INFORMATION GIVEN START

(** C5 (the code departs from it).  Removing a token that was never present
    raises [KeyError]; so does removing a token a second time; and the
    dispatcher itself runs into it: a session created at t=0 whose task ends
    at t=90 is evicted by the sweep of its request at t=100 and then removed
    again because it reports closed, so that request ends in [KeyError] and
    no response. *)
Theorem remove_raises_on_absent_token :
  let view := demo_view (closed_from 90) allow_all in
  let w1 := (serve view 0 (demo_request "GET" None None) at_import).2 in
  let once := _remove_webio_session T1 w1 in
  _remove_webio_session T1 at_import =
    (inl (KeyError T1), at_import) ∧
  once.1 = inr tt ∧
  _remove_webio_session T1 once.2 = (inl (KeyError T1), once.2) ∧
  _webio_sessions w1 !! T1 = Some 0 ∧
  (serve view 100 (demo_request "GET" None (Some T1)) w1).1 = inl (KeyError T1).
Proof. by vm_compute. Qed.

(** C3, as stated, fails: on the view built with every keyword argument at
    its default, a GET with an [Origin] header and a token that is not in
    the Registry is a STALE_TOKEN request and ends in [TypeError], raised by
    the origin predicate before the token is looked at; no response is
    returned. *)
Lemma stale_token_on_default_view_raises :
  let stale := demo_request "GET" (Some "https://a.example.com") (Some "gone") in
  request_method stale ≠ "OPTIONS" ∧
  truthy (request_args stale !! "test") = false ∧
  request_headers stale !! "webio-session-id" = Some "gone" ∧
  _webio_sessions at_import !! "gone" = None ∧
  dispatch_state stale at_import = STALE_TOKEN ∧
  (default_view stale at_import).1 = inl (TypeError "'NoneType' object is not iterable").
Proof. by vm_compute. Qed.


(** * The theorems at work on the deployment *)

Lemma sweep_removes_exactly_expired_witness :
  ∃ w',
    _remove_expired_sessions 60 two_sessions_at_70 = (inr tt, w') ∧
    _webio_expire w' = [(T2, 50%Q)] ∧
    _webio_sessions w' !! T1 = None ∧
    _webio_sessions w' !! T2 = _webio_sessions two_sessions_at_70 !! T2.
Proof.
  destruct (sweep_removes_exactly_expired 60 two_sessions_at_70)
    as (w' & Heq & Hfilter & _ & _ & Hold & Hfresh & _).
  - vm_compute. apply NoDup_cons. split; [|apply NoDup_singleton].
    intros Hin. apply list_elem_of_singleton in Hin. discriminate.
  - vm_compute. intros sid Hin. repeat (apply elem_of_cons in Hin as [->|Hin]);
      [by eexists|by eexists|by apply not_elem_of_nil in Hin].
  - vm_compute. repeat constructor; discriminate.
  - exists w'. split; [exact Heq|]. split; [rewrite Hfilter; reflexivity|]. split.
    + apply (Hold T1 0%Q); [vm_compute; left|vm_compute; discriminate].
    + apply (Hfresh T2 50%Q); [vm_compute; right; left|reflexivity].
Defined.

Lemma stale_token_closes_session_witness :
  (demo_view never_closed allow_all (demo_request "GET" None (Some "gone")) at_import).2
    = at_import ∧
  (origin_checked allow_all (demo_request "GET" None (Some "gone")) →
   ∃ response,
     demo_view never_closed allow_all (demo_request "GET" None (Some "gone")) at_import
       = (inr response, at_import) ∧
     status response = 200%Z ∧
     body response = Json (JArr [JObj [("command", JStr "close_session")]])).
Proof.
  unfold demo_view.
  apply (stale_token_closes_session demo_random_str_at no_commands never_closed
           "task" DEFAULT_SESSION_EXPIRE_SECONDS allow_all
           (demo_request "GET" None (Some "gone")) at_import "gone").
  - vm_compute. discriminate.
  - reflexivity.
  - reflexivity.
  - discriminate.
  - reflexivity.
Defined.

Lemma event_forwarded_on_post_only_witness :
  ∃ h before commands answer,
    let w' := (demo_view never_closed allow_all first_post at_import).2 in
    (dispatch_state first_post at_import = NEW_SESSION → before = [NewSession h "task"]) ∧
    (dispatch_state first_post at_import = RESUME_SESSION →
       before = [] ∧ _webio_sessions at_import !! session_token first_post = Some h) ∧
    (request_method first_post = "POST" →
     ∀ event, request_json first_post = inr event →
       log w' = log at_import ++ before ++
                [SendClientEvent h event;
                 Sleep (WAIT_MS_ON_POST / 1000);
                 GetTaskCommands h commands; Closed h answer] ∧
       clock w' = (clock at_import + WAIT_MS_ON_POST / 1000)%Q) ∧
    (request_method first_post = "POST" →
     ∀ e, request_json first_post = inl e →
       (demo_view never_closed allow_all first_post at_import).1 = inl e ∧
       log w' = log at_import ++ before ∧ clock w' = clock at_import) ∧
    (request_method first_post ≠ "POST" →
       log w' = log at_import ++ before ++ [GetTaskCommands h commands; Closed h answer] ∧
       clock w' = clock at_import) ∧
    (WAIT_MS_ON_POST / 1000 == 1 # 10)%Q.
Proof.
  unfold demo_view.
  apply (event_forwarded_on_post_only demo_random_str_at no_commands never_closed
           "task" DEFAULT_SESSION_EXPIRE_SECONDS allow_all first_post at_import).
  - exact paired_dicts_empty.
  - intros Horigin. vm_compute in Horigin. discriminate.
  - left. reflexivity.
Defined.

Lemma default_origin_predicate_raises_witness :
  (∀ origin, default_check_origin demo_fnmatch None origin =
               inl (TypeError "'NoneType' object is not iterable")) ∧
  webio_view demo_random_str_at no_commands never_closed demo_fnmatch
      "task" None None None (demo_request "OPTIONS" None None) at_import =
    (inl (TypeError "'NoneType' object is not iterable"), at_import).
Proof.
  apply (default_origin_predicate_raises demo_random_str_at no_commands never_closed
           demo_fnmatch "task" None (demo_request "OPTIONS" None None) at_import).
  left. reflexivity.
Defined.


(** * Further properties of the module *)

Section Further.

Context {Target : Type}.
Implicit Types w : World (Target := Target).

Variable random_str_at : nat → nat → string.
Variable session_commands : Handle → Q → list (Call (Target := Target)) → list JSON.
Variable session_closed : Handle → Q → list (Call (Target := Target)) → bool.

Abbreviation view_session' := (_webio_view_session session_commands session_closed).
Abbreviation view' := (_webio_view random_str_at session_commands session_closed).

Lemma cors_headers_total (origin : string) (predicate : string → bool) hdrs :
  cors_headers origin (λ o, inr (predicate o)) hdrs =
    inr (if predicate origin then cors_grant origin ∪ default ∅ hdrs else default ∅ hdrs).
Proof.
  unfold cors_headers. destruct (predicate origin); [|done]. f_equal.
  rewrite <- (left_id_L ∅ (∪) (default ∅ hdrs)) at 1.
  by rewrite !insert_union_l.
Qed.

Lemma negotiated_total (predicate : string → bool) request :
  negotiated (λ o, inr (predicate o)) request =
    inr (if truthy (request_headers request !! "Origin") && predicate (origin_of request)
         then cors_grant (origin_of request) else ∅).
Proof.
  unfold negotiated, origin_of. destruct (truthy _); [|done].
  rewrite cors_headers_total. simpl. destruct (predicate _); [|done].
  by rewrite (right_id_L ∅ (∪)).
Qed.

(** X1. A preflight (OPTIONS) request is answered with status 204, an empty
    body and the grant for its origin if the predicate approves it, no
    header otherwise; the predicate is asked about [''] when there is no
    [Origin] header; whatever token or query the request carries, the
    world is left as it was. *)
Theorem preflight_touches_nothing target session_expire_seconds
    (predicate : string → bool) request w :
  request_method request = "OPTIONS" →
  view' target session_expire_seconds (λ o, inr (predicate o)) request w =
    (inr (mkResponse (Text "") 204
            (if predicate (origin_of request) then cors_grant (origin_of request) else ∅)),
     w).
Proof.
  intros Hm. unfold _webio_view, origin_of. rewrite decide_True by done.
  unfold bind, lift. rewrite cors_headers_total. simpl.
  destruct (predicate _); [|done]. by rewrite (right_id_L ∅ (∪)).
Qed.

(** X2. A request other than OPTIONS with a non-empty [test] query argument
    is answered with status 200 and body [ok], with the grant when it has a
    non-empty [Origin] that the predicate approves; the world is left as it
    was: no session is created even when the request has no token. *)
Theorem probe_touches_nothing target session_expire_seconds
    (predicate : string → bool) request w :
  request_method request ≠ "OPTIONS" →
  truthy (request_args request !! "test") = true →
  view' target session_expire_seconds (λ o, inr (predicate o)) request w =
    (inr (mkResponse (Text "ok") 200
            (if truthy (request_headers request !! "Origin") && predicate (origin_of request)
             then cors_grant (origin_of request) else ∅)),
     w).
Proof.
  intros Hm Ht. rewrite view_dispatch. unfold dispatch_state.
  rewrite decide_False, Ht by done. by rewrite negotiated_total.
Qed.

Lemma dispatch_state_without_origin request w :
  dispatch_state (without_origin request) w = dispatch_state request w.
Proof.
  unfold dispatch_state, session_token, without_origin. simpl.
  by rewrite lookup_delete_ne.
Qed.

INFORMATION GIVEN END
INFORMATION GIVEN START

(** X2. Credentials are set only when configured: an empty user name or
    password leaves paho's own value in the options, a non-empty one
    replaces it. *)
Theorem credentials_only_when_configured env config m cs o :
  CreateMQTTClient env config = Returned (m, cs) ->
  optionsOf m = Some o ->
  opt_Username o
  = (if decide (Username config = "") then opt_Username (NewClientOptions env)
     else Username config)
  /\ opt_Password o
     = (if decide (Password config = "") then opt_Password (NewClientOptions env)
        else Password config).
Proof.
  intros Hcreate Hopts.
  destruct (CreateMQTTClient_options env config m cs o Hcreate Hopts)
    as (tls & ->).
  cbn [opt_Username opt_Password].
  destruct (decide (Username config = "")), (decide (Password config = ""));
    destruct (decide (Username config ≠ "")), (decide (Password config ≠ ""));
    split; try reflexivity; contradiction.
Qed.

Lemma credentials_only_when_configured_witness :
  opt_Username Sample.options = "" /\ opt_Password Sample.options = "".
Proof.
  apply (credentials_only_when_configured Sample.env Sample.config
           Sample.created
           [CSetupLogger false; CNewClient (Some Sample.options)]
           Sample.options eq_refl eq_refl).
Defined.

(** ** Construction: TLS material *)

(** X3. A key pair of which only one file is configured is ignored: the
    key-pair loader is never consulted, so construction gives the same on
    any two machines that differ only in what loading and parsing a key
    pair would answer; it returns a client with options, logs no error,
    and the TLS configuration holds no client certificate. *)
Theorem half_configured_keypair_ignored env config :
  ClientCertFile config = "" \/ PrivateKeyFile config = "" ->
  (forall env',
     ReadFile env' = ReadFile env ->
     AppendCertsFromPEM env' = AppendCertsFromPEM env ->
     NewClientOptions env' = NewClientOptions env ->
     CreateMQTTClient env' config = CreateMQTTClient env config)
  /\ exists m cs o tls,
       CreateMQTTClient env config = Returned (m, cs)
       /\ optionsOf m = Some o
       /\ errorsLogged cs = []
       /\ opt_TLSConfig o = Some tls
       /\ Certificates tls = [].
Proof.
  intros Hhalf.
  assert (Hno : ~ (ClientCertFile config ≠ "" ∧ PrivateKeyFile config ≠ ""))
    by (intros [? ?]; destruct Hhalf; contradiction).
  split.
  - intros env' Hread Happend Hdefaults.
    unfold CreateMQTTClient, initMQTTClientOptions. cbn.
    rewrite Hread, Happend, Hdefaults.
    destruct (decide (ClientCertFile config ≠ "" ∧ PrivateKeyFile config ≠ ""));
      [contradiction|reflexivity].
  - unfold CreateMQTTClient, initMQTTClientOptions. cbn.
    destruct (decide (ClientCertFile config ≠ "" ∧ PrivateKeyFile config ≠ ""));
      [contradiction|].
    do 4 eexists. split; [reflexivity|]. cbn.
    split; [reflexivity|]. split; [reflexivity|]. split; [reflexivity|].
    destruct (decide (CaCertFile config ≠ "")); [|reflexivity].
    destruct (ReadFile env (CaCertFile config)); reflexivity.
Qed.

INFORMATION GIVEN END
INFORMATION GIVEN START

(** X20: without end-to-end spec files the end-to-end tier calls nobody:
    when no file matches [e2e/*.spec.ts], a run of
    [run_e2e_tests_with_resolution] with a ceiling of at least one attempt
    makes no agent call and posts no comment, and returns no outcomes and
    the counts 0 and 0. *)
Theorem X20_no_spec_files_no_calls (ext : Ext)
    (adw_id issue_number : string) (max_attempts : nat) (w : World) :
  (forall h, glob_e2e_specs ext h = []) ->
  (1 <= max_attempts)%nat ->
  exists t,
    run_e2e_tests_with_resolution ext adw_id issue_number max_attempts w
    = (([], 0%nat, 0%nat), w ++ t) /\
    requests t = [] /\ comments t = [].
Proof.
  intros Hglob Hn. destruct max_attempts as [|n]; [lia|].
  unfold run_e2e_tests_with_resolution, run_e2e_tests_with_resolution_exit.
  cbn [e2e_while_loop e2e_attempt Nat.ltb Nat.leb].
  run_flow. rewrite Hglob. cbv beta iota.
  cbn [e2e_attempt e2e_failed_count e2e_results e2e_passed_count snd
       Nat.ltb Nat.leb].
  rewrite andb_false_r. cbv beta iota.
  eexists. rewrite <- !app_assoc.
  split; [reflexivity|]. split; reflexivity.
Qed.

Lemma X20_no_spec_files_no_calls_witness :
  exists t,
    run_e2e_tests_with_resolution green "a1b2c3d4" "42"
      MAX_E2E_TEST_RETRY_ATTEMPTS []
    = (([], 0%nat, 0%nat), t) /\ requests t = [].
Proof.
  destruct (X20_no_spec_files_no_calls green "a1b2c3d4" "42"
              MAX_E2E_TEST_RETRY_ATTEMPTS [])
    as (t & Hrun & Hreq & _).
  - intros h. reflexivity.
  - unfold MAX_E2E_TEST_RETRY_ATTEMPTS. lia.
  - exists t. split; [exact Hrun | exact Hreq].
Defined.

INFORMATION GIVEN END

TASK: Word for word, restate the lines above from the line containing "inr event →" through the line containing "log w' = log at_import ++ before ++ [GetTaskCommands", with both included and nothing else.

WRITTEN SOLUTION:
     ∀ event, request_json first_post = inr event →
       log w' = log at_import ++ before ++
                [SendClientEvent h event;
                 Sleep (WAIT_MS_ON_POST / 1000);
                 GetTaskCommands h commands; Closed h answer] ∧
       clock w' = (clock at_import + WAIT_MS_ON_POST / 1000)%Q) ∧
    (request_method first_post = "POST" →
     ∀ e, request_json first_post = inl e →
       (demo_view never_closed allow_all first_post at_import).1 = inl e ∧
       log w' = log at_import ++ before ∧ clock w' = clock at_import) ∧
    (request_method first_post ≠ "POST" →
       log w' = log at_import ++ before ++ [GetTaskCommands h commands; Closed h answer] ∧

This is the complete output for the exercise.